BY OKECH KENDO/the Star
Tanzania has done it again. The fifth president of Tanzania, John Pombe Magufuli, takes office tomorrow to consolidate about 50 years of a stable political leadership.
Meanwhile Kenya and Uganda, Tanzania’s freedom age-mates, are wobbling. The two are either unwilling or unable to learn the art of nation-building from their next-door neighbour.
The founding president of Tanzania, Mwalimu Julius Nyerere, knew when Kenya and Uganda lost the plot. The late Mwalimu Nyerere also knew when his East African peers, Milton Obote of Uganda, and Jomo Kenyatta of Kenya, lost pre-independence designs of what should have been stable nation-states.
While Nyerere started on a socialist path, which he domesticated as ‘Ujamaa’, Kenya took the capitalist road. The road wound into primitive accumulation of capital, including land. Kenya under Jomo minted a few millionaires faster than business acumen could explain. Grand corruption continues with impunity.
Much of the acquisition, as the late JM Kariuki explained in the early 1970s, was a betrayal of the struggle for political independence. The accumulation was done at the expense of the majority. Proceeds of public office enriched a minority. Political and tribal correctness defined one’s place in post-independence Kenya.
Daniel arap Moi and Mwai Kibaki followed in Jomo’s footsteps, with sycophantic alacrity. The current Jubilee regime is faithful to this divisive script, even as they play lip service to nationhood. Personal greed has overwhelmed national needs.
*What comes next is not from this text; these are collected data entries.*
Lemma check_loop_scan (known : list string) (for_mode : option string) (argv : list string) :
  forall fuel i, 1 <= i <= boundary argv -> boundary argv < i + fuel ->
  (check_loop known for_mode argv i fuel = Ok tt <-> scan_accepts known argv i) /\
  (forall e out, check_loop known for_mode argv i fuel = Exit e out ->
   e = UnrecognizedArgument /\
   exists j, scan_rejects known argv i j /\ i <= j < boundary argv /\
             out = unrecognized_message known for_mode (arg_at argv j)).
Proof.
  assert (Hne : forall i, 1 <= i <= boundary argv -> argv <> [])
    by (intros i Hi E; subst argv; simpl in Hi; lia).
  induction fuel as [|fuel IH]; intros i Hi Hf; [lia|].
  destruct (boundary_is_shape argv (Hne i Hi)) as (Hb & Ha & He).
  simpl. destruct (Nat.eq_dec i (boundary argv)) as [Eb|Eb].
  - (* the scan is at the boundary *)
    assert (Hend : Nat.ltb i (List.length argv) = false \/
                   (Nat.ltb i (List.length argv) = true /\ arg_at argv i = "--")).
    { destruct (Nat.ltb_spec i (List.length argv)); [right | left; reflexivity].
      split; [reflexivity|]. rewrite Eb. apply He. lia. }
    assert (Hacc : scan_accepts known argv i) by (apply scan_done; lia).
    destruct Hend as [E | [E Hd]]; rewrite E; [|rewrite Hd; simpl];
      (split; [split; auto | intros e out H; discriminate H]).
  - assert (Hlt : i < boundary argv) by lia.
    assert (Hl : Nat.ltb i (List.length argv) = true) by (apply Nat.ltb_lt; lia).
    assert (Hd : String.eqb (arg_at argv i) "--" = false) by (apply String.eqb_neq, Ha; lia).
    rewrite Hl, Hd.
    destruct (first_known_match known (arg_at argv i)) as [k|] eqn:Hk.
    + apply first_known_match_some in Hk as Hfm.
      assert (Hmk : token_matches k (arg_at argv i))
        by (destruct Hfm as (pre & post & _ & Hm & _); exact Hm).
      pose proof (skip_test_iff argv i k ltac:(lia) Hmk) as Hs.
      destruct (c_is_nul (arg_at argv i) (String.length k) && Nat.ltb i (List.length argv - 1)
                && negb (starts_with_dash (arg_at argv (S i)))) eqn:Hskip.
      * assert (Hsv : skips_value argv i k) by (now apply Hs).
        destruct Hsv as (_ & Hsb & _).
        destruct (IH (S (S i)) ltac:(lia) ltac:(lia)) as [IHok IHex]. split.
        -- rewrite IHok. split; [intros H; eapply scan_value; eauto; now apply Hs|].
           intros H. destruct (scan_accepts_inv known argv i H Hlt)
             as (k' & Hf' & [[Hn _] | [_ Ha']]); [|exact Ha'].
           rewrite (first_match_unique known _ k' k Hf' Hfm) in Hn.
           exfalso. apply Hn, Hs. reflexivity.
        -- intros e out H. destruct (IHex e out H) as (-> & j & Hj & Hr & ->).
           split; [reflexivity|]. exists j. split; [eapply reject_value; eauto; now apply Hs | split; [lia | reflexivity]].
      * assert (Hsv : ~ skips_value argv i k) by (intros Hc; apply Hs in Hc; congruence).
        destruct (IH (S i) ltac:(lia) ltac:(lia)) as [IHok IHex]. split.
        -- rewrite IHok. split; [intros H; eapply scan_flag; eauto|].
           intros H. destruct (scan_accepts_inv known argv i H Hlt)
             as (k' & Hf' & [[_ Ha'] | [Hs' _]]); [exact Ha'|].
           rewrite (first_match_unique known _ k' k Hf' Hfm) in Hs'. contradiction.
        -- intros e out H. destruct (IHex e out H) as (-> & j & Hj & Hr & ->).
           split; [reflexivity|]. exists j. split; [eapply reject_flag; eauto | split; [lia | reflexivity]].
    + pose proof (proj1 (first_known_match_none _ _) Hk) as Hnone. clear Hk. split.
      * split; [discriminate|]. intros H.
        destruct (scan_accepts_inv known argv i H Hlt) as (k' & (pre & post & E & Hm & _) & _).
        exfalso. apply (Hnone k'); auto. rewrite E. apply in_or_app. right. left. reflexivity.
      * intros e out H. injection H as <- <-. split; [reflexivity|].
        exists i. split; [apply reject_here; auto; exact Hnone | split; [lia | reflexivity]].
Qed.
Seeds of Kenya’s instability were sown faster than the pessimistic imagined at independence in 1963. Ethnic correctness and accumulation of personal wealth blur hopes a united Kenya.
Nyerere laid the foundation of a just society, whose culmination was the Arusha Declaration of 1967, anchored in the ideals of self-reliance. The Arusha Declaration consolidated the independence of Tanzania – a 1964 union of Tanganyika and Zanzibar.
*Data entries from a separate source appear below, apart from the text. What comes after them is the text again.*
(** * filesort: an external sorter for text files of 32-bit integers

    Shallow embedding of the C sources (src/algo/heap.c, src/algo/pmsort.c,
    src/algo/kmerge.c, src/tools.c, src/sort.c, src/main.c) and the
    properties of the natural-language specification proved on it.

    Conventions of the embedding:
    - [int32_t] / [int] values are integers of [Z]; the sorter only compares
      and copies them, the range [INT_MIN, INT_MAX] is enforced where values
      enter the program ([str2int]);
    - [size_t] indices and counts are [nat]; the places where the C code
      subtracts are preceded by the comparison that keeps them in range;
    - an array is a [list], read with [!!!] and written with [<[i:=x]>];
    - a run that does not return to its caller ends in an [error]: a failed
      [assert], [die()]; the heap and the chunk sorter, which have no other
      way to fail, return [None] for a failed [assert];
    - a read of a block slot that [fread] did not fill is an [error] too
      ([StaleRead]): the C code would go on with whatever the slot holds,
      which the embedding does not describe; the theorems show that a run
      without short write never gets there;
    - a short write is one that the call itself reports: [fwrite] returning
      fewer items, [fprintf] fewer bytes, than it was given. The C code
      never looks at the result of [fclose], so data lost when a buffered
      stream is flushed goes unnoticed by it; the embedding does not
      describe such a loss, and what is proved about the contents of the
      files written is proved for environments without short write
      ([no_short_fwrite], [no_short_fprintf]);
    - a [FILE *] opened for reading is the list of items not yet read, a
      [FILE *] opened for writing the list of items written so far;
    - loops whose end is not structural take a fuel argument, and their
      callers pass a bound that the proofs show to be enough;
    - the threads of [pmsort_sort] work on disjoint ranges and are joined
      before the array is read again, so they are run one after the other;
    - [malloc] is taken to succeed, and the text file to exist;
    - the number of merge stages and of files per stage, which the C code
      computes on [double] with [log], [pow] and [ceil], are taken with the
      exact value of these formulas. *)

From Stdlib Require Import ZArith Lia Ascii String.
From stdpp Require Import base option list gmap strings sorting.

Open Scope Z_scope.

(** ** Results, environment and file system *)

(** The ways in which a run does not return to its caller. *)
Inductive error :=
  | AssertFailed    (* a failed [assert] *)
  | StaleRead       (* read of an array element outside the loaded window *)
  | Died            (* [die()]: [exit(EXIT_FAILURE)] from [xfopen] *)
  | OutOfFuel.      (* a loop of the embedding ran out of fuel *)

Inductive result (A : Type) :=
  | Ok (a : A)
  | Err (e : error).
Arguments Ok {A} a.
Arguments Err {A} e.

#[export] Instance result_ret : MRet result := λ A a, Ok a.
#[export] Instance result_bind : MBind result := λ A B f m,
  match m with
  | Ok a => f a
  | Err e => Err e
  end.

(** An [assert]-guarded operation of the heap inside a run. *)
Definition asserted {A} (m : option A) : result A :=
  match m with
  | Some a => Ok a
  | None => Err AssertFailed
  end.

(** What the sorter does not control: whether [mkdtemp] succeeds, and which
    write calls are short. Write calls are numbered in the order they are
    issued; [fwrite_short t = Some k] makes the [t]-th call, if it is an
    [fwrite], transfer at most [k] items, [fprintf_short t = Some k] makes
    it, if it is an [fprintf], transfer at most [k] bytes. *)
Record env := {
  mkdtemp_ok : bool;
  fwrite_short : nat → option nat;
  fprintf_short : nat → option nat;
}.

(** Name of a temporary file: [format_tmp_fname] prints ["%s/%zu_%zu"] of
    the temp directory, the stage and the file number. *)
Abbreviation fname := (nat * nat)%type.

(** The files the sorter works on: the text file to sort, the binary files
    of the temp directory, and the number of write calls issued so far. *)
Record world := {
  input : string;
  tmp : gmap fname (list Z);
  clock : nat;
}.

Definition set_input (w : world) (s : string) : world :=
  {| input := s; tmp := tmp w; clock := clock w |}.
Definition set_tmp (w : world) (m : gmap fname (list Z)) : world :=
  {| input := input w; tmp := m; clock := clock w |}.
Definition set_clock (w : world) (t : nat) : world :=
  {| input := input w; tmp := tmp w; clock := t |}.

(** [fread(buf, sizeof(int32_t), n, stream)]: the items read and the rest of
    the stream; the return value is the length of the former. *)
Definition fread (n : nat) (stream : list Z) : list Z * list Z :=
  (take n stream, drop n stream).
The other goal of Arusha Declaration was to safeguard the integrity of the individual in accord with the Universal Declaration of Human Rights. Nyerere had a vision of a country where all human beings are equal; where every individual had a right to dignity and respect; where every citizen is an integral part of the nation, and a shareholder in government.
Nyerere also aspired to build a nation where every citizen has a right to receive a just return for his labour. He may not have achieved all this during his lifetime, but Nyerere placed Tanzania on a firm foundation of national stability.
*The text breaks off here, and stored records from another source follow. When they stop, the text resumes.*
(** * Turn decision: prompt construction, provider exchange, action extraction

    A shallow embedding of [sandboxes/scripts/take_turn_common.py].

    The Python functions of the script ([_extract_json_object],
    [_build_user_prompt], [_call_openrouter], [run_from_stdin]) are
    translated one by one.  The parts of the Python standard library they
    call ([str.strip], [str.find], [re.search], [json.loads], [json.dumps],
    [os.getenv], [os.path.join], [open], [urlopen]) are modelled in the
    modules [Str], [Re], [Json], [Posixpath] and by the record [World].

    A Python [str] is a sequence of Unicode code points, so text is a list
    of code points here, and character classes are the ones CPython uses. *)

From Stdlib Require Import List NArith ZArith Bool Ascii String Lia.
From Stdlib Require Import Permutation.
From Stdlib Require DecimalN DecimalPos DecimalFacts.
Import ListNotations.

Set Implicit Arguments.
Local Open Scope N_scope.

(** ** Text *)

Definition char := N.
Bind Scope N_scope with char.
Definition str := list char.

(** The code point of an ASCII character, and the text of an ASCII literal. *)
Definition ch (a : ascii) : char := N_of_ascii a.
Definition lit (x : string) : str := map ch (list_ascii_of_string x).

(** [isc a c]: the code point [c] is the ASCII character [a]. *)
Definition isc (a : ascii) (c : char) : bool := N.eqb c (ch a).

Definition in_range (lo hi c : char) : bool := (N.leb lo c && N.leb c hi)%bool.

Fixpoint str_eqb (a b : str) : bool :=
  match a, b with
  | [], [] => true
  | x :: a', y :: b' => N.eqb x y && str_eqb a' b'
  | _, _ => false
  end.

Module Str.

(** [Py_UNICODE_ISSPACE]: the characters [str.strip()] removes and the
    pattern [\s] matches on a [str]. *)
Definition isspace (c : char) : bool :=
  in_range 9 13 c || in_range 28 32 c || N.eqb c 133 || N.eqb c 160
  || N.eqb c 5760 || in_range 8192 8202 c || N.eqb c 8232 || N.eqb c 8233
  || N.eqb c 8239 || N.eqb c 8287 || N.eqb c 12288.

Fixpoint lstrip (s : str) : str :=
  match s with
  | c :: s' => if isspace c then lstrip s' else s
  | [] => []
  end.

(** [rstrip] keeps a character when it is not a space or when something is
    left after it. *)
Fixpoint rstrip (s : str) : str :=
  match s with
  | [] => []
  | c :: s' =>
      match rstrip s' with
      | [] => if isspace c then [] else [c]
      | r => c :: r
      end
  end.

(** [s.strip()] *)
Definition strip (s : str) : str := rstrip (lstrip s).

(** [s.startswith(p)], also giving what follows the prefix. *)
Fixpoint strip_prefix (p s : str) : option str :=
  match p, s with
  | [], _ => Some s
  | a :: p', b :: s' => if N.eqb a b then strip_prefix p' s' else None
  | _ :: _, [] => None
  end.

Definition startswith (p s : str) : bool :=
  match strip_prefix p s with Some _ => true | None => false end.

(** [s.find(c)] for a single character: the lowest index, [None] for -1. *)
Fixpoint find (c : char) (s : str) : option nat :=
  match s with
  | [] => None
  | x :: s' => if N.eqb x c then Some O else option_map S (find c s')
  end.

(** [s.rfind(c)] for a single character: the highest index. *)
Fixpoint rfind (c : char) (s : str) : option nat :=
  match s with
  | [] => None
  | x :: s' =>
      match rfind c s' with
      | Some i => Some (S i)
      | None => if N.eqb x c then Some O else None
      end
  end.

(** [s[i:j]] for [0 <= i], [0 <= j]. *)
Definition slice (i j : nat) (s : str) : str := firstn (j - i)%nat (skipn i s).

(** [needle in s] *)
Fixpoint contains (needle s : str) : bool :=
  startswith needle s ||
  match s with
  | [] => false
  | _ :: s' => contains needle s'
  end.

(** Lexicographic comparison of two [str] by code point, as [<] on [str]. *)
Fixpoint ltb (a b : str) : bool :=
  match a, b with
  | _, [] => false
  | [], _ :: _ => true
  | x :: a', y :: b' => N.ltb x y || (N.eqb x y && ltb a' b')
  end.

End Str.

(** ** Exceptions and results

    A call either returns a value or raises.  The script declares no
    exception class of its own: it raises [RuntimeError] and [ValueError]
    with a message and lets the library's exceptions through. *)

Inductive pyfloat : Type :=
| FNaN
| FInf (negative : bool)
| FDec (negative : bool) (m : N) (e : Z).

#[warnings="-register-all"]
Inductive json : Type :=
| JNull
| JBool (b : bool)
| JInt (n : Z)
| JFloat (f : pyfloat)
| JStr (s : str)
| JList (l : list json)
| JDict (d : list (str * json)).

Inductive exn : Type :=
| JSONDecodeError
| ValueError (msg : str)
| RuntimeError (msg : str)
| AttributeError
| KeyError (key : json)
| IndexError
| TypeError
| OSError (path : str)
| OutOfFuel.

Inductive result (A : Type) : Type :=
| Ok (a : A)
| Raise (e : exn).
Arguments Raise {A} e.

(** ** The json library

    [json.loads] as CPython's C scanner runs it and [json.dumps] as its
    encoder writes, on the values a JSON text denotes: [None], [bool],
    [int], [float], [str], [list] and [dict] with [str] keys.  A [dict]
    keeps its keys in insertion order, so it is an association list whose
    keys are distinct.

    A [float] is kept as the decimal number [m * 10^e] its literal
    denotes: the rounding to binary64 is not computed.  Results that
    depend on that rounding are stated for values without floats.

    Two limits of the interpreter are left out: the recursion limit, which
    ends the scan of a deeply nested text with [RecursionError], and the
    limit on the number of digits of an [int] read or written (4300 by
    default since Python 3.11), beyond which [ValueError] is raised. *)

Module Json.

Definition dict := list (str * json).

Fixpoint get (k : str) (d : dict) : option json :=
  match d with
  | [] => None
  | (k', v) :: d' => if str_eqb k' k then Some v else get k d'
  end.

(** [d[k] = v]: a new key goes last, a known key keeps its place. *)
Fixpoint set (k : str) (v : json) (d : dict) : dict :=
  match d with
  | [] => [(k, v)]
  | (k', v') :: d' =>
      if str_eqb k' k then (k', v) :: d' else (k', v') :: set k v d'
  end.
Obote struggled with a loose economic blue-print, the Common Man’s Charter. This did not amount to much amid tribes and kingdoms struggling for attention from Kampala. The bickering still simmers.
Kenya and Uganda are still grappling with tribe-defined politics and dictatorship, as Tanzania consolidates its post-independence gains.
‘Man-eat-man’ and ‘man-eat-nothing’ squabbles of 1960s-1970s may have killed the first post-independent dream of a common market for East Africa but Tanzania is enjoying the last laugh.
Tanzania is politically much stronger and economically coherent than its regional siblings – Kenya and Uganda. The two countries are trudging along under the stranglehold of intransigent and ethnic-coated power cliques.
Uganda is struggling with three decades of one-man dictatorship, thanks to a former guerrilla fighter Yoweri Museveni. President Museveni arrived in Kampala in 1986, as a ‘triumphant rebel’. Any claim to protecting the gains of the ‘liberation’ in the year 2015 is a sordid excuse for self-perpetuation.
Tanzania has, meanwhile, undergone five presidential transitions: from Nyerere to Ali Hassan Mwinyi; from Mwinyi to Benjamin Mkapa, and from Mkapa to Jakaya Kikwete. Kikwete will hand over to Magufuli tomorrow.
Each transition has left the largest country in East Africa, by size and population, much stronger. The land of Ujamaa is continuing the Nyerere legacy. Rotational presidency among regions has ensured unity of Tanzanians.
Kenya is yet to recover from rule by an economic power clique, with appalling economic and social disparities. These disparities validate the late Nyerere’s metaphor of Kenya as a ‘man-eat-man society’. The gap between the rich and the poor is among the world’s worst, according to the United Nations Development Programme.
Former Attorney General Charles Njonjo, who once described Tanzania as a ‘man-eat-nothing’ society, must be watching the events across the border with more than a fleeting interest. Tanzania, unlike Kenya, is not on record, as perennially begging the international community for relief food during droughts. Sir Charles Njonjo, hallow, are we together?
And, the gap between the rich and the poor across the border is not as unconscionable as Kenya’s, where the rich are grabbing food from the mouths of the poor. These inequalities confirm Nyerere’s view of Kenya as a ‘man-eat-man’ society. These disparities are crying for conscientious redress. The Bill of Rights should have a meaning, beyond paper, for the Jubilant rulers.